Cruising schools, she says, require a “wake-up call”. Staff development and a meaningful school development plan are ways to recreate a culture of continuous improvement. Struggling schools lack direction and planning. They need to start with small, solvable problems before moving into bigger issues. Outside consultants can help because staff recognise that change is needed.

Sinking schools require strong and rigorous intervention if decline is to be halted. The head can start the process by making the school receptive to change and by listening to the pupils, parents and teachers.

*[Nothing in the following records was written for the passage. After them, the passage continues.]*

(** ** The further properties on concrete inputs *)

Section FurtherWitnesses.

#[local] Existing Instance sampleEnv.

Import Examples Samples.

Lemma readInt32_le_bytes_witness :
  let d := newDecoder (slice_of (le_bytes 4 2004 ++ [x07]) []) in
  readInt32 d = (Val (2004, None), set_i 4 d).
Proof. apply (readInt32_le_bytes 2004 [x07] []). computed. Defined.

Lemma readInt64_le_bytes_witness :
  let d := newDecoder (slice_of (le_bytes 8 (-2) ++ [x07]) []) in
  readInt64 d = (Val (-2, None), set_i 8 d).
Proof. apply (readInt64_le_bytes (-2) [x07] []). computed. Defined.

Lemma failed_fixed_read_is_sticky_witness :
  let d := newDecoder (slice_of [x01; x02] []) in
  fst (readInt32 d) = Val (0, Some ErrNoByte)
  /\ readCStr (snd (readInt32 d)) = (Panicked, snd (readInt32 d)).
Proof.
  intros d.
  destruct (failed_fixed_read_is_sticky d) as (H1 & _ & _ & _ & _ & H2);
    [computed | computed | computed | computed |].
  split; [exact H1 | exact H2].
Defined.

Lemma readCStr_unterminated_witness :
  let v := slice_of (list_byte_of_string "abc") [] in
  readCStr {| d_in := v; d_i := 0 |}
  = (Val ("", Some ErrCStr), {| d_in := v; d_i := 4 |}).
Proof.
  intros v.
  apply (readCStr_unterminated v ltac:(computed) [] (list_byte_of_string "abc") []).
  - reflexivity.
  - vm_compute. intuition discriminate.
  - reflexivity.
Defined.

Lemma readCStr_round_trip_witness :
  let v := slice_of ([x01] ++ Bson.cstring "db.c" ++ [x02]) [] in
  readCStr {| d_in := v; d_i := 1 |} = (Val ("db.c", None), {| d_in := v; d_i := 6 |}).
Proof.
  intros v.
  apply (readCStr_round_trip v ltac:(computed) ltac:(computed) "db.c" [x01] [x02]).
  - reflexivity.
  - vm_compute. intuition discriminate.
  - computed.
Defined.

Lemma header_round_trip_witness :
  let m' := message (snd (mongodbMessageParser
              {| data := slice_of (unknown_9999 ++ [x07]) [];
                 message := Wire.emptyMessage |})) in
  messageLength m' = 20 /\ requestId m' = 1 /\ responseTo m' = 0.
Proof.
  apply (header_round_trip 1 0 9999 (le_bytes 4 0) [x07] [] Wire.emptyMessage);
    computed.
Defined.

Lemma short_body_panics_witness :
  fst (run insert_cut) = Panicked
  /\ event (message (snd (run insert_cut))) = ∅.
Proof.
  apply (short_body_panics insert_cut [] Wire.emptyMessage "OP_INSERT").
  - computed.
  - computed.
  - computed.
  - right. left. reflexivity.
Defined.

Lemma kill_cursors_reads_nothing_witness :
  fst (run kill_cursors) = Val (true, true)
  /\ event (message (snd (run kill_cursors))) = ∅
  /\ method (message (snd (run kill_cursors))) = "killCursors".
Proof.
  change (run kill_cursors)
    with (mongodbMessageParser
            (stream_of (Wire.header 32 24 0 2007)
               (le_bytes 4 0 ++ le_bytes 4 1 ++ le_bytes 8 77) [] []
               Wire.emptyMessage)).
  apply kill_cursors_reads_nothing. computed.
Defined.

Lemma msg_text_witness :
  fst (run msg_hello) = Val (true, true)
  /\ event (message (snd (run msg_hello))) = {[ "message" := EString "hello" ]}
  /\ method (message (snd (run msg_hello))) = "msg".
Proof.
  change (run msg_hello)
    with (mongodbMessageParser
            (stream_of (Wire.header 22 20 0 1000)
               ((list_byte_of_string "hello" ++ [x00]) ++ []) [] []
               Wire.emptyMessage)).
  apply (msg_text (Wire.header 22 20 0 1000) (list_byte_of_string "hello") [] [] []).
  - computed.
  - vm_compute. intuition discriminate.
Defined.

Lemma msg_without_terminator_witness :
  fst (run msg_open) = Val (false, false)
  /\ event (message (snd (run msg_open))) = {[ "message" := EString "" ]}.
Proof.
  change (run msg_open)
    with (mongodbMessageParser
            (stream_of (Wire.header 21 21 0 1000) (list_byte_of_string "hello")
               [] [] Wire.emptyMessage)).
  apply msg_without_terminator.
  - computed.
  - vm_compute. intuition discriminate.
Defined.

Lemma insert_reads_the_name_only_witness :
  fst (run insert_one) = Val (true, true)
  /\ event (message (snd (run insert_one)))
     = {[ "fullCollectionName" := EString "db.c" ]}
  /\ method (message (snd (run insert_one))) = "insert".
Proof.
  change (run insert_one)
    with (mongodbMessageParser
            (stream_of (Wire.header 37 22 0 2002)
               (le_bytes 4 0 ++ (list_byte_of_string "db.c" ++ [x00])
                ++ Bson.document (Bson.int32_element "a" 1)) [] []
               Wire.emptyMessage)).
  apply (insert_reads_the_name_only (Wire.header 37 22 0 2002) (le_bytes 4 0)
           (list_byte_of_string "db.c")).
  - computed.
  - reflexivity.
  - vm_compute. intuition discriminate.
Defined.

Lemma get_more_fields_witness :
  fst (run get_more) = Val (true, true)
  /\ event (message (snd (run get_more))) !! "cursorId" = Some (EInt 77)
  /\ method (message (snd (run get_more))) = "getMore".
Proof.
  change (run get_more)
    with (mongodbMessageParser
            (stream_of (Wire.header 37 3 0 2005)
               (le_bytes 4 0 ++ (list_byte_of_string "db.c" ++ [x00])
                ++ le_bytes 4 10 ++ le_bytes 8 77 ++ []) [] []
               Wire.emptyMessage)).
  destruct (get_more_fields (Wire.header 37 3 0 2005) (le_bytes 4 0)
              (list_byte_of_string "db.c") (le_bytes 4 10) (le_bytes 8 77)
              [] [] [] Wire.emptyMessage) as (Hr & He & Hm & _).
  - computed.
  - reflexivity.
  - vm_compute. intuition discriminate.
  - reflexivity.
  - reflexivity.
  - split; [exact Hr |]. split; [rewrite He; reflexivity | exact Hm].
Defined.

Lemma update_verdict_is_the_last_conversion_witness :
  fst (run update_bad_selector) = Val (true, true)
  /\ event (message (snd (run update_bad_selector))) !! "selector"
     = Some (EString "null").
Proof.
  change (run update_bad_selector)
    with (mongodbMessageParser
            (stream_of (Wire.header 50 11 0 2001)
               (le_bytes 4 0 ++ (list_byte_of_string "db.users" ++ [x00])
                ++ le_bytes 4 0 ++ not_a_document
                ++ Bson.document (Bson.int32_element "a" 1) ++ []) [] []
               Wire.emptyMessage)).
  destruct (update_verdict_is_the_last_conversion
              (Wire.header 50 11 0 2001) (le_bytes 4 0)
              (list_byte_of_string "db.users") (le_bytes 4 0) not_a_document
              (Bson.document (Bson.int32_element "a" 1))
              [] [] [] Wire.emptyMessage) as (Hr & He).
  - computed.
  - reflexivity.
  - vm_compute. intuition discriminate.
  - reflexivity.
  - framed.
  - framed.
  - split; [exact Hr | rewrite He; reflexivity].
Defined.

Lemma delete_fields_witness :
  fst (run delete_one) = Val (true, true)
  /\ event (message (snd (run delete_one))) !! "fullCollectionName"
     = Some (EString "db.c")
  /\ method (message (snd (run delete_one))) = "delete".
Proof.
  change (run delete_one)
    with (mongodbMessageParser
            (stream_of (Wire.header 41 23 0 2006)
               (le_bytes 4 0 ++ (list_byte_of_string "db.c" ++ [x00])
                ++ le_bytes 4 0
                ++ Bson.document (Bson.int32_element "a" 1) ++ []) [] []
               Wire.emptyMessage)).
  destruct (delete_fields (Wire.header 41 23 0 2006) (le_bytes 4 0)
              (list_byte_of_string "db.c") (le_bytes 4 0)
              (Bson.document (Bson.int32_element "a" 1))
              [] [] [] Wire.emptyMessage) as (Hr & He & Hm).
  - computed.
  - reflexivity.
  - vm_compute. intuition discriminate.
  - reflexivity.
  - framed.
  - split; [exact Hr |]. split; [rewrite He; reflexivity | exact Hm].
Defined.

Lemma query_event_witness :
  event (message (snd (run query_with_selector))) !! "numberToReturn"
  = Some (EInt 10)
  /\ event (message (snd (run query_with_selector))) !! "returnFieldsSelector"
     = Some (EString (Json.object [("b", "1")])).
Proof.
  change (run query_with_selector)
    with (mongodbMessageParser
            (stream_of (Wire.header 61 25 0 2004)
               (le_bytes 4 0 ++ (list_byte_of_string "db.users" ++ [x00])
                ++ le_bytes 4 0 ++ le_bytes 4 10
                ++ Bson.document (Bson.int32_element "a" 1)
                ++ Bson.document (Bson.int32_element "b" 1)) [] []
               Wire.emptyMessage)).
  destruct (query_event (Wire.header 61 25 0 2004) (le_bytes 4 0)
              (list_byte_of_string "db.users") (le_bytes 4 0) (le_bytes 4 10)
              (Bson.document (Bson.int32_element "a" 1))
              (Bson.document (Bson.int32_element "b" 1))
              [] [] Wire.emptyMessage) as (_ & _ & Hn & _ & Hs & _).
  - computed.
  - reflexivity.
  - vm_compute. intuition discriminate.
  - reflexivity.
  - reflexivity.
  - framed.
  - right. framed.
  - split; [exact Hn | exact Hs].
Defined.

Lemma truncated_reply_witness :
  fst (run reply_cut) = Val (false, false)
  /\ event (message (snd (run reply_cut))) !! "documents" = Some (EStrings [])
  /\ event (message (snd (run reply_cut))) !! "numberReturned" = Some (EInt 0).
Proof.
  change (run reply_cut)
    with (mongodbMessageParser
            (stream_of (Wire.header 28 26 25 1) (le_bytes 4 0 ++ le_bytes 8 5)
               [] [] Wire.emptyMessage)).
  apply truncated_reply.
  - computed.
  - vm_compute. lia.
Defined.

Lemma readDocumentStr_drops_the_decode_error_witness :
  let d := {| d_in := slice_of (not_a_document ++ [x07; x07]) []; d_i := 0 |} in
  readDocumentStr d = (Val ("null", None), set_i 5 d).
Proof.
  intros d.
  destruct (readDocumentStr_drops_the_decode_error d) as (H & _);
    [computed | computed | computed |].
  exact H.
Defined.

Lemma cursor_never_moves_back_witness :
  let d := {| d_in := slice_of (not_a_document ++ [x07; x07]) []; d_i := 0 |} in
  d_i d <= d_i (snd (readCStr d)) /\ d_i d <= d_i (snd (readDocument d)).
Proof.
  intros d.
  destruct (cursor_never_moves_back sampleEnv d)
    as (_ & _ & (_ & Hs) & (_ & Hd));
    [computed | computed | computed |].
  split; [exact Hs | exact Hd].
Defined.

In the least effective schools, she says, it may be necessary to break down years of mistrust and defensiveness, before staff feel able to participate in any form of improvement.

She suggests some prerequisites for a successful change: * shared goals: a sense that the school knows where it is going and puts teaching, learning and pupils’ interests first.

* responsibility for success: a belief that “we cannot fail”, that everyone can make a difference, and that all children can learn.

* collegiality: a feeling that everyone is working together.

* continuous improvement: the assumption a school can always be made better.

* lifelong learning: that everyone has something more to learn, teachers as well as pupils, and that both can learn from each other.

* risk taking: the willingness to try something new and the acceptance that you can learn through failure as well as success.

* support: the knowledge that there is always someone to turn to.

The complexity and challenge of ineffective schools, Louise Stoll, ISEIC, Institute of Education, London University.